(Required work): Repeat the entries word for word. Leave nothing out.

Stored items
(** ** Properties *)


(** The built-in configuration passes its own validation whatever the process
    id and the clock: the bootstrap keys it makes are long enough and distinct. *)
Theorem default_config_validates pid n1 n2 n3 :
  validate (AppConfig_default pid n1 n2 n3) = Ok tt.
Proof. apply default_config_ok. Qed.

(Solved problem):
(** ** Properties *)


(** The built-in configuration passes its own validation whatever the process
    id and the clock: the bootstrap keys it makes are long enough and distinct. *)
Theorem default_config_validates pid n1 n2 n3 :
  validate (AppConfig_default pid n1 n2 n3) = Ok tt.
Proof. apply default_config_ok. Qed.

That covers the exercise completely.